Por otra parte, también resulta importante la influencia del mercado de capitales en la lucha contra la informalidad en la economía: al cotizar en Bolsa, las empresas quedan sujetas a un estricto régimen de información periódico, como por ejemplo la presentación de balances trimestrales o el deber de informar a la Bolsa en forma casi inmediata cualquier novedad que las afecte. Al estar las empresas obligadas a mantener regularizada su situación y asumir una alta exposición a los ojos de los organismos de contralor, el Estado lograría disminuir la economía informal y la consecuente evasión impositiva, lo que a largo plazo podría redundar en un incremento de la recaudación, la cual compense la disminución de ingresos fiscales originados en las desgravaciones sobre las transacciones bursátiles.

Asimismo, al aumentar el número de empresas cotizantes, el Fisco vería disminuida su carga de trabajo en la fiscalización, gracias a la colaboración de terceros: debido a la alta exposición pública de los Balances de las sociedades cotizantes, tanto la competencia de estas empresas, como cualquier otra persona, puede auditarlas y denunciar cualquier irregularidad que detecte.

También resulta muy importante que el Gobierno tenga en cuenta el efecto de una alta presión impositiva en el movimiento internacional de los capitales. Así, los grandes inversores podrían decidir mudar su capital a un país con un régimen más benévolo, lo que ocasionaría un mercado de capitales local mucho más acotado y una menor posibilidad de que la economía se desarrolle. Por ejemplo, en 1986 Suecia aumentó en un 100% la tasa del impuesto que gravaba ciertas operaciones bursátiles. ¿El resultado? Un incremento de la recaudación de sólo un 22% y una masiva fuga de inversores hacia otros países.  Luego, en 1990 el Fisco sueco abolió estos impuestos y los capitales comenzaron a retornar.

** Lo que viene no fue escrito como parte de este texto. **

Ltac to_div :=
  rewrite ?(land_low _ 6 0x3F), ?(land_low _ 5 0x1F), ?(land_low _ 4 0x0F), ?(land_low _ 3 0x07),
    ?(land_low _ 8 0xFF), ?(land_low _ 2 0x03), ?(land_low _ 10 0x3FF), ?Z.shiftr_div_pow2, ?Z.shiftl_mul_pow2 by done;
  unfold uw;
  change (2 ^ 2) with 4 in *; change (2 ^ 3) with 8 in *; change (2 ^ 4) with 16 in *;
  change (2 ^ 5) with 32 in *; change (2 ^ 6) with 64 in *; change (2 ^ 8) with 256 in *;
  change (2 ^ 10) with 1024 in *; change (2 ^ 12) with 4096 in *; change (2 ^ 18) with 262144 in *;
  change (2 ^ 32) with 4294967296 in *.

Lemma is_cont_made x : is_cont (0x80 + x mod 64) = true.
Proof.
  assert (0 ≤ x mod 64 < 64) by (apply Z.mod_pos_bound; lia). generalize dependent (x mod 64). intros b Hb.
  assert ((64 <=? b) || is_cont (0x80 + b) = true) as E
    by (apply (byte_cases (λ b, (64 <=? b) || is_cont (0x80 + b))); [reflexivity|lia]).
  destruct (Z.leb_spec 64 b); [lia|done].
Qed.

Lemma add_cont_made c x : 0 ≤ c < 2 ^ 26 → add_cont c (0x80 + x mod 64) = c * 64 + x mod 64.
Proof.
  intros Hc. unfold add_cont. rewrite Z.land_comm. to_div.
  assert (0 ≤ x mod 64 < 64) by (apply Z.mod_pos_bound; lia). generalize dependent (x mod 64). intros b Hb.
  assert ((0x80 + b) mod 64 = b) as -> by (Z.div_mod_to_equations; lia).
  rewrite (Z.mod_small (c * 64)) by lia. apply Z.mod_small. lia.
Qed.

Lemma trans1_made k x : (k, x) ∈ [(0xC0, 32); (0xE0, 16); (0xF0, 8)] → ∀ y, 0 ≤ y < x → trans1 (k + y) = y.
Proof.
  intros H y Hy. assert (0 ≤ y < 256) as Hb by (rewrite !list.elem_of_cons, list.elem_of_nil in H; naive_solver lia).
  apply Z.eqb_eq.
  assert ((x <=? y) || (trans1 (k + y) =? y) = true) as E.
  { rewrite !list.elem_of_cons, list.elem_of_nil in H. destruct H as [E|[E|[E|[]]]]; inversion E; subst.
    - by apply (byte_cases (λ y, (32 <=? y) || (trans1 (0xC0 + y) =? y))).
    - by apply (byte_cases (λ y, (16 <=? y) || (trans1 (0xE0 + y) =? y))).
    - by apply (byte_cases (λ y, (8 <=? y) || (trans1 (0xF0 + y) =? y))). }
  destruct (Z.leb_spec x y); [lia|done].
Qed.

(** ** UTF-8 round trip *)

Lemma high_mask c : 0 ≤ c < 2 ^ 32 → c .& 0xFFFFF800 = (c / 2048) * 2048 ∧ c .& 0xFFFFFFFE = (c / 2) * 2.
Proof.
  intros Hc. split.
  - replace (c .& 0xFFFFF800) with ((c .>> 11) .<< 11) by bits_eq [(c, 32)].
    by rewrite Z.shiftl_mul_pow2, Z.shiftr_div_pow2 by lia.
  - replace (c .& 0xFFFFFFFE) with ((c .>> 1) .<< 1) by bits_eq [(c, 32)].
    by rewrite Z.shiftl_mul_pow2, Z.shiftr_div_pow2 by lia.
Qed.

Lemma check_char_ok c : char_ok c → 0x80 ≤ c → check_char c = c.
Proof.
  intros Hc Hl. unfold check_char. destruct (high_mask c) as [-> ->]; [unfold char_ok in Hc; lia|].
  destruct (Z.ltb_spec c 0x80); [lia|].
  destruct (Z.eqb_spec (c / 2048 * 2048) 0xD800), (Z.eqb_spec (c / 2 * 2) 0xFFFE); try done;
    unfold char_ok in Hc; Z.div_mod_to_equations; lia.
Qed.

Lemma read_conts_made c x z : 0 ≤ c < 2 ^ 26 → read_conts c ((0x80 + x mod 64) :: z) = read_conts (c * 64 + x mod 64) z.
Proof. intros Hc. cbn [read_conts]. by rewrite is_cont_made, add_cont_made. Qed.

Lemma read_conts_end c z : no_cont z → read_conts c z = (c, z).
Proof. destruct z as [|b z]; [done|]. cbn. by intros ->. Qed.

(** What [WRITE_UTF8] writes, arithmetically. *)
Lemma WRITE_UTF8_div c : 0 ≤ c →
  WRITE_UTF8 c =
    if c <? 0x80 then [c]
    else if c <? 0x800 then [0xC0 + (c / 64) mod 32; 0x80 + c mod 64]
    else if c <? 0x10000 then [0xE0 + (c / 4096) mod 16; 0x80 + (c / 64) mod 64; 0x80 + c mod 64]
    else [0xF0 + (c / 262144) mod 8; 0x80 + (c / 4096) mod 64; 0x80 + (c / 64) mod 64; 0x80 + c mod 64].
Proof.
  intros Hc. unfold WRITE_UTF8. to_div.
  assert (∀ x k, 0 < k ≤ 256 → (x mod k) mod 256 = x mod k) as Hm.
  { intros x k Hk. apply Z.mod_small. pose proof (Z.mod_pos_bound x k). lia. }
  rewrite !Hm by lia. destruct (Z.ltb_spec c 128); [|done]. by rewrite Z.mod_small by lia.
Qed.

Lemma lead_byte k x y : (k, x) ∈ [(0xC0, 32); (0xE0, 16); (0xF0, 8)] → 0 ≤ y < x → (0xc0 <=? k + y) = true.
Proof.
  intros H Hy. rewrite !list.elem_of_cons, list.elem_of_nil in H. apply Z.leb_le. naive_solver lia.
Qed.

Lemma READ_WRITE_UTF8 c rest : char_ok c → no_cont rest → READ_UTF8 (WRITE_UTF8 c ++ rest) = Some (c, rest).
Proof.
  intros Hc Hr. assert (0 ≤ c < 0x110000) as Hb by (unfold char_ok in Hc; lia).
  rewrite WRITE_UTF8_div by lia. destruct (Z.ltb_spec c 0x80).
  { cbn [app READ_UTF8]. destruct (Z.leb_spec 0xc0 c); [lia|done]. }
  destruct (Z.ltb_spec c 0x800); [|destruct (Z.ltb_spec c 0x10000)]; cbn [app READ_UTF8].
  - assert (0 ≤ (c / 64) mod 32 < 32) by (apply Z.mod_pos_bound; lia).
    rewrite (lead_byte 0xC0 32), (trans1_made 0xC0 32) by (done || set_solver).
    rewrite read_conts_made, read_conts_end by (done || lia).
    replace ((c / 64) mod 32 * 64 + c mod 64) with c by (Z.div_mod_to_equations; lia).
    by rewrite check_char_ok.
  - assert (0 ≤ (c / 4096) mod 16 < 16) by (apply Z.mod_pos_bound; lia).
    assert (0 ≤ (c / 64) mod 64 < 64) by (apply Z.mod_pos_bound; lia).
    rewrite (lead_byte 0xE0 16), (trans1_made 0xE0 16) by (done || set_solver).
    rewrite !read_conts_made, read_conts_end by (done || lia).
    replace (((c / 4096) mod 16 * 64 + (c / 64) mod 64) * 64 + c mod 64) with c by (Z.div_mod_to_equations; lia).
    rewrite check_char_ok by (done || lia). done.
  - assert (0 ≤ (c / 262144) mod 8 < 8) by (apply Z.mod_pos_bound; lia).
    assert (0 ≤ (c / 4096) mod 64 < 64) by (apply Z.mod_pos_bound; lia).
    assert (0 ≤ (c / 64) mod 64 < 64) by (apply Z.mod_pos_bound; lia).
    rewrite (lead_byte 0xF0 8), (trans1_made 0xF0 8) by (done || set_solver).
    rewrite !read_conts_made, read_conts_end by (done || lia).
    replace ((((c / 262144) mod 8 * 64 + (c / 4096) mod 64) * 64 + (c / 64) mod 64) * 64 + c mod 64) with c
      by (Z.div_mod_to_equations; lia).
    rewrite check_char_ok by (done || lia). done.
Qed.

Sin ir tan lejos, actualmente, y gracias a un sostenido esfuerzo en el tiempo tendiente a desarrollar su mercado de capitales, Chile cuenta con una capitalización bursátil en relación a su PBI diez veces superior a la Argentina.

De esta forma, gracias a una disminución suficiente de la presión impositiva en las operaciones bursátiles, las empresas optarían por dicha alternativa a la hora de buscar financiamiento, lo que sería menos costoso que recurrir a bancos; además, al tener la posibilidad de conseguir una mayor cantidad de financiamiento y a un costo menor, podrían incrementar sus proyectos productivos, con el consecuente impacto positivo en la economía real. Por otro lado, el Fisco lograría aumentar la recaudación y ser más eficiente al disminuir su carga de trabajo, gracias a la simplificación de sus tareas de fiscalización.

En conclusión, en la Argentina sí se pagan impuestos sobre las ganancias originadas en operaciones bursátiles, principalmente en cabeza de las empresas; y si bien una desgravación de dichas rentas puede resultar injusta e inequitativa, esto podría verse compensado por el beneficio a mediano y largo plazo para la economía real.